Как доказать истинность вывода «Установить не представляется возможным» или сформулировать другой?



Вывод «Установить не представляется возможным» (УНПВ) чрезвычайно популярен у экспертов любого профиля и следователей по следующим причинам:

1. категоричность вывода позволяет прекратить экспертные исследования  (в морге «толпятся» в очереди ещё не вскрытые трупы);

2. считается, что обосновывать такой вывод не обязательно, мол, «на нет и суда нет»;

3. вывод устраивает следователя тем, что можно вынести постановление об отказе в возбуждении уголовного дела (письменный стол завален более серьёзными делами);

4. чтобы доказать, что вывод сделан правильно или может быть иным, необходимо назначение и производство дополнительной (повторной, комиссионной, комплексной) экспертизы, то есть продолжение работы с неопределённым исходом.

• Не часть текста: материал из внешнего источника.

(** ** External collaborators

    The rSim physics engine behind [self.rsim], the Ornstein-Uhlenbeck noise
    source of every robot, and the three normalisers inherited from
    [VSSBaseEnv] are not part of this repository: the environment is
    parametrised by them. *)

Class Collaborators (F : Type) := {
  Sim : Type;
  rsim_send_commands : Sim -> list (Robot.t F) -> Sim;
  rsim_get_frame : Sim -> Frame.t F;
  rsim_reset : Sim -> Frame.t F -> Sim;
  OU : Type;
  ou_sample : OU -> (F * F) * OU;
  ou_reset : OU -> OU;
  norm_pos : F -> F;
  norm_v : F -> F;
  norm_w : F -> F
}.

(** ** The environment class *)

Section Environment.
Context {F : Type} {num : Num F} {npx : NumpyExt F} {ext : Collaborators F}.

(** A decimal literal [n/d]: the correctly rounded quotient of two exactly
    represented integers is the binary64 value Python parses the literal to. *)
Definition dec (n d : Z) : F := div (of_Z n) (of_Z d).

Definition gtb (a b : F) : bool := ltb b a.

(** Attributes fixed by [__init__] and never assigned again. *)
Definition v_wheel_deadzone : F := dec 5 100.
Definition energy_scale : F := of_Z 40000.
Definition grad_scale : F := dec 75 100.
Definition move_scale : F := of_Z 120.
Definition ori_weights : Vec4 F :=
  mkVec4 (dec 66 100) (dec 32 100) (dec 53 10000) (dec 8 1000).
Definition observation_space_shape : nat := 40.

Record Env := mkEnv {
  stratified : bool;
  n_robots_blue : nat;
  n_robots_yellow : nat;
  field : Field.t F;
  max_v : F;
  rsim : Sim;
  ou_actions : list OU;
  frame : option (Frame.t F);
  last_frame : option (Frame.t F);
  sent_commands : option (list (Robot.t F));
  actions : option (gmap nat (F * F));
  cumulative_reward_info : option (Info F);
  steps : nat }.

Definition set_info (e : Env) (i : option (Info F)) : Env :=
  mkEnv (stratified e) (n_robots_blue e) (n_robots_yellow e) (field e) (max_v e)
        (rsim e) (ou_actions e) (frame e) (last_frame e) (sent_commands e)
        (actions e) i (steps e).

(** *** numpy helpers *)

Definition np_maximum (a b : F) : F := if ltb a b then b else a.
Definition np_minimum (a b : F) : F := if ltb b a then b else a.
Definition np_clip (v lo hi : F) : F := np_minimum (np_maximum v lo) hi.
(** [np.linalg.norm] of a two-element array. *)
Definition np_norm (a b : F) : F := fsqrt (add (mul a a) (mul b b)).
Definition np_dot (a0 a1 b0 b1 : F) : F := add (mul a0 b0) (mul a1 b1).
(** [(v * w).sum()] over four entries. *)
Definition weighted_sum (v w : Vec4 F) : F :=
  add (add (add (mul (r0 v) (r0 w)) (mul (r1 v) (r1 w))) (mul (r2 v) (r2 w)))
      (mul (r3 v) (r3 w)).

(** *** _actions_to_v_wheels *)

Definition deadzone (speed : F) : F :=
  if ltb (neg v_wheel_deadzone) speed && ltb speed v_wheel_deadzone
  then of_Z 0 else speed.

(** The wheel speed after scaling, clipping and the dead-zone, before the
    conversion to rad/s. *)
Definition wheel_speed (e : Env) (a : F) : F :=
  deadzone (np_clip (mul a (max_v e)) (neg (max_v e)) (max_v e)).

 Указанный вывод имеет множество масок-близнецов. Например, формулировка  «исключить не представляется возможным», так уважаемая следователями и прокурорами. Под градом язвительных вопросов защитников любой честный эксперт признается, что он не может ни исключить, ни подтвердить. То есть сущность этой формулировки совпадает с «не представляется возможным». Не обманывайтесь тем, что «близнецы» содержат термин «возможный». Он характеризует вероятность возможностей эксперта, а не вероятность доказываемого события. Сравните с другими вариантами этого вывода, в которых отсутствует термин «возможный»: «признаки конкретной причины смерти отсутствуют (не обнаружены), «установить причину смерти нельзя», «установить причину смерти не могу», «как установить причину смерти, не знаю» и т.д.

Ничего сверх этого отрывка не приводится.